Print the data that follows exactly as it stands, from its first line through the line containing "From stdpp Require", and stop there.

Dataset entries
--*--
(* ===== verification/Ext.v ===== *)
(** * Code outside the repository

    [Ext] collects the pure functions and opaque data types of other crates
    the program uses: time and cron parsing ([humantime], [sacs], [chrono]),
    SHA-256, git object ids, and two Kubernetes structures that are only
    copied.  Every theorem holds for all of them; what a theorem needs to know
    about one is a hypothesis of that theorem.

    The second part lists the Kubernetes objects the program builds or reads,
    with the fields it touches. *)

From stdpp Require Import base option gmap strings list.
From Stdlib Require Import Ascii ZArith.
From S2P Require Import Prelude Strs Time.

Local Open Scope string_scope.

Class Ext : Type := {
  CronSchedule : Type;
  (** [CronSchedule::try_from] *)
  parse_cron : string -> option CronSchedule;
  (** [str::parse::<humantime::Duration>] *)
  parse_humantime : string -> option Duration;
  (** [DateTime::parse_from_rfc3339], then into a [SystemTime] *)
  parse_rfc3339 : string -> option SystemTime;
  (** [to_rfc3339_opts(SecondsFormat::Secs, true)] *)
  rfc3339_secs : Z -> string;
  (** [DateTime::<Local>::from(t).format("%Y%m%d-%H%M%S")] *)
  local_timestamp : SystemTime -> string;
  (** SHA-256 of a byte string *)
  sha256 : string -> string;
  (** [git2::Oid::from_str], then [to_string] *)
  oid_from_str : string -> result string string;
  Affinity : Type;
  Toleration : Type }.

(** ** Kubernetes objects *)

Record OwnerReference := {
  or_kind : string;
  or_name : string;
  or_uid : string }.

Record ObjectMeta := {
  om_name : option string;
  om_namespace : option string;
  om_labels : option (gmap string string);
  om_annotations : option (gmap string string);
  om_owner_references : option (list OwnerReference) }.

Definition ObjectMeta_default : ObjectMeta := {|
  om_name := None; om_namespace := None; om_labels := None;
  om_annotations := None; om_owner_references := None |}.

(** [js_other] stands for the fields that only matter when two statuses are
    compared. *)
Record JobStatus := {
  js_succeeded : option Z;
  js_failed : option Z;
  js_start_time : option SystemTime;
  js_other : string }.

#[export] Instance JobStatus_eq_dec : EqDecision JobStatus.
Proof. solve_decision. Defined.

Record EnvVar := { ev_name : string; ev_value : option string }.

Record VolumeMount := { vm_name : string; vm_mount_path : string }.

Record Container := {
  ct_name : string;
  ct_image : option string;
  ct_working_dir : option string;
  ct_command : option (list string);
  ct_args : option (list string);
  ct_env : option (list EnvVar);
  ct_volume_mounts : option (list VolumeMount) }.

(** A volume backed by an empty directory, the only kind the program makes. *)
Record Volume := { vol_name : string; vol_empty_dir : bool }.

Record PodSpec `{Ext} := {
  ps_service_account_name : option string;
  ps_node_selector : option (gmap string string);
  ps_affinity : option Affinity;
  ps_tolerations : option (list Toleration);
  ps_init_containers : option (list Container);
  ps_containers : list Container;
  ps_restart_policy : option string;
  ps_volumes : option (list Volume) }.

Record PodTemplateSpec `{Ext} := {
  pt_metadata : option ObjectMeta;
  pt_spec : option PodSpec }.

Record JobSpec `{Ext} := {
  jspec_backoff_limit : option Z;
  jspec_parallelism : option Z;
  jspec_ttl_seconds_after_finished : option Z;
  jspec_active_deadline_seconds : option Z;
  jspec_template : PodTemplateSpec }.

Record Job `{Ext} := {
  job_metadata : ObjectMeta;
  job_spec : option JobSpec;
  job_status : option JobStatus }.

(** The [data] part of a Secret: raw bytes under each key. *)
Definition Secret : Type := option (gmap string string).

(** A concrete instance, for the examples and witnesses of the development:
    readable stand-ins with the right shape, not the real parsers. *)
Definition example_humantime (s : string) : option Duration :=
  match split "s"%char s with
  | [n; EmptyString] => from_secs <$> parse_uint u64_max n
  | _ => None
  end.

Definition example_cron (s : string) : option string :=
  if bool_decide (length (split " "%char s) = 5%nat) then Some s else None.

(** The timestamp with the number of seconds in unary. *)
Fixpoint tally (n : nat) : string :=
  match n with O => EmptyString | S n => String "I" (tally n) end.

Definition example_ext : Ext := {|
  CronSchedule := string;
  parse_cron := example_cron;
  parse_humantime := example_humantime;
  parse_rfc3339 := fun s =>
    if String.eqb s "Never" then None else Some (from_secs (Z.of_nat (String.length s)));
  rfc3339_secs := fun z => tally (Z.to_nat (z / nanos_per_sec));
  local_timestamp := fun _ => "20240102-030405"%string;
  sha256 := fun s => s;
  oid_from_str := fun s => if String.eqb s EmptyString then Err "bad oid"%string else Ok s;
  Affinity := unit;
  Toleration := unit |}.
Definition ActionContainersConfig_keys : list string := camel <$> ["cloner"; "worker"].
Definition ActionContainersConfig_fields (self : ActionContainersConfig)
    : list (string * option Value) := [
  field (camel "cloner") (cc_cloner self);
  field (camel "worker") (cc_worker self) ].
Definition ActionContainersConfig_visit (fields : list field_value)
    : option ActionContainersConfig :=
  let default := ActionContainersConfig_default in
  match fields with
  | [f1; f2] =>
      cloner_ ← with_default (cc_cloner default) f1;
      worker_ ← with_default (cc_worker default) f2;
      Some {| cc_cloner := cloner_; cc_worker := worker_ |}
  | _ => None
  end.
#[export] Instance ActionContainersConfig_serialize : Serialize ActionContainersConfig :=
  fun self => struct_value (ActionContainersConfig_fields self).
#[export] Instance ActionContainersConfig_deserialize : Deserialize ActionContainersConfig :=
  deserialize_struct true ActionContainersConfig_keys ActionContainersConfig_visit.

Definition ActionConfig_keys : list string := camel <$> [
  "max_running_jobs"; "job_waiting_timeout_seconds"; "default_service_account";
  "active_deadline_seconds"; "ttl_seconds_after_finished"; "workdir"; "containers"].
Definition ActionConfig_fields (self : ActionConfig) : list (string * option Value) := [
  int_field (camel "max_running_jobs") (max_running_jobs self);
  int_field (camel "job_waiting_timeout_seconds") (job_waiting_timeout_seconds self);
  field_if_some (camel "default_service_account") (default_service_account self);
  int_field (camel "active_deadline_seconds") (active_deadline_seconds self);
  int_field (camel "ttl_seconds_after_finished") (ttl_seconds_after_finished self);
  field (camel "workdir") (ac_workdir self);
  field (camel "containers") (ac_containers self) ].
Definition ActionConfig_visit (fields : list field_value) : option ActionConfig :=
  let default := ActionConfig_default in
  match fields with
  | [f1; f2; f3; f4; f5; f6; f7] =>
      max_running_jobs_ ← with_default (H:=u64_deserialize) (max_running_jobs default) f1;
      waiting_ ← with_default (H:=u64_deserialize) (job_waiting_timeout_seconds default) f2;
      account_ ← with_default (default_service_account default) f3;
      deadline_ ← with_default (H:=i64_deserialize) (active_deadline_seconds default) f4;
      ttl_ ← with_default (H:=i32_deserialize) (ttl_seconds_after_finished default) f5;
      workdir_ ← with_default (ac_workdir default) f6;
      containers_ ← with_default (ac_containers default) f7;
      Some {| max_running_jobs := max_running_jobs_; job_waiting_timeout_seconds := waiting_;
              default_service_account := account_; active_deadline_seconds := deadline_;
              ttl_seconds_after_finished := ttl_; ac_workdir := workdir_;
              ac_containers := containers_ |}
  | _ => None
  end.
#[export] Instance ActionConfig_serialize : Serialize ActionConfig := fun self =>
  struct_value (ActionConfig_fields self).
#[export] Instance ActionConfig_deserialize : Deserialize ActionConfig :=
  deserialize_struct true ActionConfig_keys ActionConfig_visit.

Definition TriggerWebhookConfig_keys : list string := camel <$> ["default_auth_header"].
Definition TriggerWebhookConfig_fields (self : TriggerWebhookConfig)
    : list (string * option Value) :=
  [field (camel "default_auth_header") (default_auth_header self)].
Definition TriggerWebhookConfig_visit (fields : list field_value) : option TriggerWebhookConfig :=
  let default := TriggerWebhookConfig_default in
  match fields with
  | [f1] =>
      header_ ← with_default (default_auth_header default) f1;
      Some {| default_auth_header := header_ |}
  | _ => None
  end.
#[export] Instance TriggerWebhookConfig_serialize : Serialize TriggerWebhookConfig := fun self =>
  struct_value (TriggerWebhookConfig_fields self).
#[export] Instance TriggerWebhookConfig_deserialize : Deserialize TriggerWebhookConfig :=
  deserialize_struct true TriggerWebhookConfig_keys TriggerWebhookConfig_visit.

Definition TriggerConfig_keys : list string := camel <$> ["webhook"].
Definition TriggerConfig_fields (self : TriggerConfig) : list (string * option Value) :=
  [field (camel "webhook") (tc_webhook self)].
Definition TriggerConfig_visit (fields : list field_value) : option TriggerConfig :=
  match fields with
  | [f1] =>
      webhook_ ← with_default (tc_webhook TriggerConfig_default) f1;
      Some {| tc_webhook := webhook_ |}
  | _ => None
  end.
#[export] Instance TriggerConfig_serialize : Serialize TriggerConfig := fun self =>
  struct_value (TriggerConfig_fields self).
#[export] Instance TriggerConfig_deserialize : Deserialize TriggerConfig :=
  deserialize_struct true TriggerConfig_keys TriggerConfig_visit.

Definition RuntimeConfig_keys : list string := camel <$> ["action"; "trigger"].
Definition RuntimeConfig_fields (self : RuntimeConfig) : list (string * option Value) := [
  field (camel "action") (rc_action self);
  field (camel "trigger") (rc_trigger self) ].
Definition RuntimeConfig_visit (fields : list field_value) : option RuntimeConfig :=
  match fields with
  | [f1; f2] =>
      action_ ← with_default (rc_action RuntimeConfig_default) f1;
      trigger_ ← with_default (rc_trigger RuntimeConfig_default) f2;
      Some {| rc_action := action_; rc_trigger := trigger_ |}
  | _ => None
  end.
#[export] Instance RuntimeConfig_serialize : Serialize RuntimeConfig := fun self =>
  struct_value (RuntimeConfig_fields self).
#[export] Instance RuntimeConfig_deserialize : Deserialize RuntimeConfig :=
  deserialize_struct true RuntimeConfig_keys RuntimeConfig_visit.
Lemma chosen_field {A} `{Deserialize A} path (v : Value) (x d : A) :
  deserialize v = Some x ->
  with_default d (as_given (if p path then Some v else None)) = Some (chosen path x d).
Proof. intros Hv. unfold chosen. by destruct (p path). Qed.

Lemma chosen_option path (x : option string) :
  with_default None (as_given (if p path then serialize <$> x else None))
  = Some (chosen path x None).
Proof. unfold chosen. by destruct (p path), x. Qed.

Lemma chosen_int path lo hi (z d : Z) :
  (lo <= z <= hi)%Z ->
  with_default (H:=int_deserialize lo hi) d
    (as_given (if p path then Some (serialize (Serialize:=int_serialize) z) else None))
  = Some (chosen path z d).
Proof. intros Hz. apply chosen_field. simpl. by rewrite bool_decide_eq_true_2. Qed.

Ltac visit_chosen :=
  repeat (eapply bind_some;
    [ lazymatch goal with
      | |- with_default (A:=option _) _ _ = _ => apply chosen_option
      | |- with_default (A:=Z) _ _ = _ => apply chosen_int; assumption
      | |- with_default _ _ = _ => apply chosen_field; first [assumption | done]
      end |]; cbv beta).

Ltac open_document visit fields_of :=
  apply struct_reads; [apply (bool_decide_unpack _); by vm_compute|reflexivity|];
  cbv [visit fields_of selected field field_if_some int_field fmap list_fmap snd
       i32_deserialize i64_deserialize u64_deserialize];
  visit_chosen.

Lemma workdir_read self :
  deserialize (workdir_document self) = Some (workdir_overlay self ActionWorkdirConfig_default).
Proof. open_document ActionWorkdirConfig_visit ActionWorkdirConfig_fields. done. Qed.

Lemma cloner_read self :
  deserialize (cloner_document self)
  = Some (cloner_overlay self ActionContainersClonerConfig_default).
Proof. open_document ActionContainersClonerConfig_visit ActionContainersClonerConfig_fields. done. Qed.

Lemma worker_read self :
  deserialize (worker_document self)
  = Some (worker_overlay self ActionContainersWorkerConfig_default).
Proof. open_document ActionContainersWorkerConfig_visit ActionContainersWorkerConfig_fields. done. Qed.

Lemma containers_read self :
  deserialize (containers_document self)
  = Some (containers_overlay self ActionContainersConfig_default).
Proof.
  pose proof (cloner_read (cc_cloner self)). pose proof (worker_read (cc_worker self)).
  open_document ActionContainersConfig_visit ActionContainersConfig_fields. done.
Qed.

Lemma action_read self :
  ActionConfig_in_range self ->
  deserialize (action_document self) = Some (action_overlay self ActionConfig_default).
Proof.
  intros [Hmax Hwait Hdeadline Httl].
  pose proof (workdir_read (ac_workdir self)). pose proof (containers_read (ac_containers self)).
  open_document ActionConfig_visit ActionConfig_fields. done.
Qed.

Lemma webhook_read self :
  deserialize (webhook_document self) = Some (webhook_overlay self TriggerWebhookConfig_default).
Proof. open_document TriggerWebhookConfig_visit TriggerWebhookConfig_fields. done. Qed.

Lemma trigger_read self :
  deserialize (trigger_document self) = Some (trigger_overlay self TriggerConfig_default).
Proof.
  pose proof (webhook_read (tc_webhook self)).
  open_document TriggerConfig_visit TriggerConfig_fields. done.
Qed.

Lemma config_read self :
  ActionConfig_in_range (rc_action self) ->
  deserialize (config_document self) = Some (config_overlay self RuntimeConfig_default).
Proof.
  intros Hrange. pose proof (action_read (rc_action self) Hrange).
  pose proof (trigger_read (rc_trigger self)).
  open_document RuntimeConfig_visit RuntimeConfig_fields. done.
Qed.
End partial.

(** ** Unknown keys *)

(** The sections of a document and the keys they may have. *)
Definition config_sections : list (list string * list string) := [
  ([], RuntimeConfig_keys);
  (["action"], ActionConfig_keys);
  (["action"; "workdir"], ActionWorkdirConfig_keys);
  (["action"; "containers"], ActionContainersConfig_keys);
  (["action"; "containers"; "cloner"], ActionContainersClonerConfig_keys);
  (["action"; "containers"; "worker"], ActionContainersWorkerConfig_keys);
  (["trigger"], TriggerConfig_keys);
  (["trigger"; "webhook"], TriggerWebhookConfig_keys)].

(** A section with a key that it does not know. *)
Definition stray_key (v : Value) (k : string) : Prop :=
  exists path keys fields, (path, keys) ∈ config_sections
    /\ at_path path v = Some (VObj fields) /\ k ∈ fields.*1 /\ k ∉ keys.

Lemma known_keys {A} (names : list string) (visit : list field_value -> option A) fields x :
  open_struct true names (VObj fields) ≫= visit = Some x -> Forall (.∈ names) fields.*1.
Proof.
  intros Hv. destruct (open_struct true names (VObj fields)) eqn:Hopen; [|done].
  by eapply open_struct_known.
Qed.

(** A section that is there was read. *)
Lemma section_read {A B} `{Deserialize B} (names : list string)
    (visit : list field_value -> option A) v x i k w :
  open_struct true names v ≫= visit = Some x -> names !! i = Some k -> member k v = Some w ->
  (forall l y, visit l = Some y -> l !! i = Some (Given w) ->
     is_Some (deserialize (A:=B) w)) -> is_Some (deserialize (A:=B) w).
Proof.
  intros Hv Hk Hw Hpart. destruct (open_struct true names v) as [l|] eqn:Hopen; [|done].
  by eapply Hpart, open_struct_member.
Qed.

(** The visitors deserialise what they are given. *)
Ltac visited :=
  let l := fresh "l" in let Hv := fresh "Hv" in let Hl := fresh "Hl" in
  intros l ? Hv Hl; repeat (destruct l as [|? l]; [done|]); destruct l; [|done];
  simpl in Hl; injection Hl as ->; simpl in Hv;
  repeat (apply bind_Some in Hv as (? & ? & Hv)); eexists; eassumption.

Lemma action_section v c w :
  deserialize (A:=RuntimeConfig) v = Some c -> member "action" v = Some w ->
  is_Some (deserialize (A:=ActionConfig) w).
Proof.
  intros Hv Hw. eapply (section_read RuntimeConfig_keys RuntimeConfig_visit v c 0 "action");
    [done..|visited].
Qed.

Lemma trigger_section v c w :
  deserialize (A:=RuntimeConfig) v = Some c -> member "trigger" v = Some w ->
  is_Some (deserialize (A:=TriggerConfig) w).
Proof.
  intros Hv Hw. eapply (section_read RuntimeConfig_keys RuntimeConfig_visit v c 1 "trigger");
    [done..|visited].
Qed.

Lemma workdir_section v c w :
  deserialize (A:=ActionConfig) v = Some c -> member "workdir" v = Some w ->
  is_Some (deserialize (A:=ActionWorkdirConfig) w).
Proof.
  intros Hv Hw. eapply (section_read ActionConfig_keys ActionConfig_visit v c 5 "workdir");
    [done..|visited].
Qed.

Lemma containers_section v c w :
  deserialize (A:=ActionConfig) v = Some c -> member "containers" v = Some w ->
  is_Some (deserialize (A:=ActionContainersConfig) w).
Proof.
  intros Hv Hw. eapply (section_read ActionConfig_keys ActionConfig_visit v c 6 "containers");
    [done..|visited].
Qed.

Lemma cloner_section v c w :
  deserialize (A:=ActionContainersConfig) v = Some c -> member "cloner" v = Some w ->
  is_Some (deserialize (A:=ActionContainersClonerConfig) w).
Proof.
  intros Hv Hw. eapply (section_read ActionContainersConfig_keys ActionContainersConfig_visit v c 0 "cloner");
    [done..|visited].
Qed.

Lemma worker_section v c w :
  deserialize (A:=ActionContainersConfig) v = Some c -> member "worker" v = Some w ->
  is_Some (deserialize (A:=ActionContainersWorkerConfig) w).
Proof.
  intros Hv Hw. eapply (section_read ActionContainersConfig_keys ActionContainersConfig_visit v c 1 "worker");
    [done..|visited].
Qed.

Lemma webhook_section v c w :
  deserialize (A:=TriggerConfig) v = Some c -> member "webhook" v = Some w ->
  is_Some (deserialize (A:=TriggerWebhookConfig) w).
Proof.
  intros Hv Hw. eapply (section_read TriggerConfig_keys TriggerConfig_visit v c 0 "webhook");
    [done..|visited].
Qed.

(** A document that is read has no stray key anywhere. *)
Lemma no_stray_key v c k : deserialize (A:=RuntimeConfig) v = Some c -> ~ stray_key v k.
Proof.
  intros Hv (path & keys & fields & Hin & Hpath & Hk & Hkeys). apply Hkeys.
  assert (Hknown : Forall (.∈ keys) fields.*1); [|by rewrite Forall_forall in Hknown; auto].
  clear Hk Hkeys. unfold config_sections in Hin. rewrite !elem_of_cons in Hin.
  destruct_or! Hin; try (by apply elem_of_nil in Hin); injection Hin as -> ->;
    cbn [at_path] in Hpath.
  - injection Hpath as ->. by eapply (known_keys _ RuntimeConfig_visit).
  - apply bind_Some in Hpath as (a & Ha & [= ->]).
    destruct (action_section _ _ _ Hv Ha) as [x Hx]. by eapply (known_keys _ ActionConfig_visit).
  - apply bind_Some in Hpath as (a & Ha & (w & Hw & [= ->])%bind_Some).
    destruct (action_section _ _ _ Hv Ha) as [x Hx].
    destruct (workdir_section _ _ _ Hx Hw) as [y Hy].
    by eapply (known_keys _ ActionWorkdirConfig_visit).
  - apply bind_Some in Hpath as (a & Ha & (w & Hw & [= ->])%bind_Some).
    destruct (action_section _ _ _ Hv Ha) as [x Hx].
    destruct (containers_section _ _ _ Hx Hw) as [y Hy].
    by eapply (known_keys _ ActionContainersConfig_visit).
  - apply bind_Some in Hpath as (a & Ha & (w & Hw & (u & Hu & [= ->])%bind_Some)%bind_Some).
    destruct (action_section _ _ _ Hv Ha) as [x Hx].
    destruct (containers_section _ _ _ Hx Hw) as [y Hy].
    destruct (cloner_section _ _ _ Hy Hu) as [z Hz].
    by eapply (known_keys _ ActionContainersClonerConfig_visit).
  - apply bind_Some in Hpath as (a & Ha & (w & Hw & (u & Hu & [= ->])%bind_Some)%bind_Some).
    destruct (action_section _ _ _ Hv Ha) as [x Hx].
    destruct (containers_section _ _ _ Hx Hw) as [y Hy].
    destruct (worker_section _ _ _ Hy Hu) as [z Hz].
    by eapply (known_keys _ ActionContainersWorkerConfig_visit).
  - apply bind_Some in Hpath as (a & Ha & [= ->]).
    destruct (trigger_section _ _ _ Hv Ha) as [x Hx]. by eapply (known_keys _ TriggerConfig_visit).
  - apply bind_Some in Hpath as (a & Ha & (w & Hw & [= ->])%bind_Some).
    destruct (trigger_section _ _ _ Hv Ha) as [x Hx].
    destruct (webhook_section _ _ _ Hx Hw) as [y Hy].
    by eapply (known_keys _ TriggerWebhookConfig_visit).
Qed.

(** ** Reloading *)

(** C26. What a new ConfigMap does, for a YAML reader that reads a text as the
    document it denotes.  A document that gives any selection of the fields
    replaces the whole configuration: each field it gives has the given
    value, and each field it leaves out has the built-in default - not the
    value that was in force before.  A document with a key that its section
    does not know, at any depth, is refused as a whole, and the
    configuration in force stays. *)
Theorem config_reload_spec from_yaml (denotes : string -> option Value) text cm current :
  (forall text v, denotes text = Some v ->
     match deserialize (A:=RuntimeConfig) v with
     | Some c => from_yaml text = Ok c
     | None => is_ok (from_yaml text) = false
     end) ->
  named (Ok cm) -> unwrap_or ∅ (cm_data cm) !! CONFIG_MAP_DATA_NAME = Some text ->
  (forall p c, ActionConfig_in_range (rc_action c) -> denotes text = Some (config_document p c) ->
     on_config_map from_yaml current (Ok cm) = Ret (config_overlay p c RuntimeConfig_default))
  /\ (forall v k, denotes text = Some v -> stray_key v k ->
     on_config_map from_yaml current (Ok cm) = Ret current).
Proof.
  intros Hread Hnamed Htext. rewrite on_config_map_named by done.
  unfold valid_config, try_from_config_map. rewrite Htext. split.
  - intros p c Hrange Hdoc. specialize (Hread _ _ Hdoc).
    rewrite config_read in Hread by done. by rewrite Hread.
  - intros v k Hdoc Hstray. specialize (Hread _ _ Hdoc).
    destruct (deserialize v) as [c|] eqn:Hv; [by destruct (no_stray_key v c k)|].
    by destruct (from_yaml text).
Qed.

(** ** Example *)

(** Two documents: one that gives the limit only, one with a misspelt key. *)
Definition limit_only (path : string) : bool :=
  String.eqb path "action" || String.eqb path "action.maxRunningJobs".

Definition three_jobs : RuntimeConfig := {|
  rc_action := {| max_running_jobs := 3;
    job_waiting_timeout_seconds := 0; default_service_account := None;
    active_deadline_seconds := 0; ttl_seconds_after_finished := 0;
    ac_workdir := ActionWorkdirConfig_default;
    ac_containers := ActionContainersConfig_default |};
  rc_trigger := TriggerConfig_default |}.

Definition misspelt : Value :=
  VObj [("action", VObj [("workdir", VObj [("mount_path", VStr "/work")])])].

Definition example_denotes (text : string) : option Value :=
  if String.eqb text "action: {maxRunningJobs: 3}" then Some (config_document limit_only three_jobs)
  else if String.eqb text "action: {workdir: {mount_path: /work}}" then Some misspelt
  else None.

Definition example_reader (text : string) : result string RuntimeConfig :=
  ok_or "bad document" (example_denotes text ≫= deserialize).

Example limit_document :
  config_document limit_only three_jobs = VObj [("action", VObj [("maxRunningJobs", VInt 3)])].
Proof. vm_compute. reflexivity. Qed.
--*--
Answer below >>
(* ===== verification/Ext.v ===== *)
(** * Code outside the repository

    [Ext] collects the pure functions and opaque data types of other crates
    the program uses: time and cron parsing ([humantime], [sacs], [chrono]),
    SHA-256, git object ids, and two Kubernetes structures that are only
    copied.  Every theorem holds for all of them; what a theorem needs to know
    about one is a hypothesis of that theorem.

    The second part lists the Kubernetes objects the program builds or reads,
    with the fields it touches. *)

From stdpp Require Import base option gmap strings list.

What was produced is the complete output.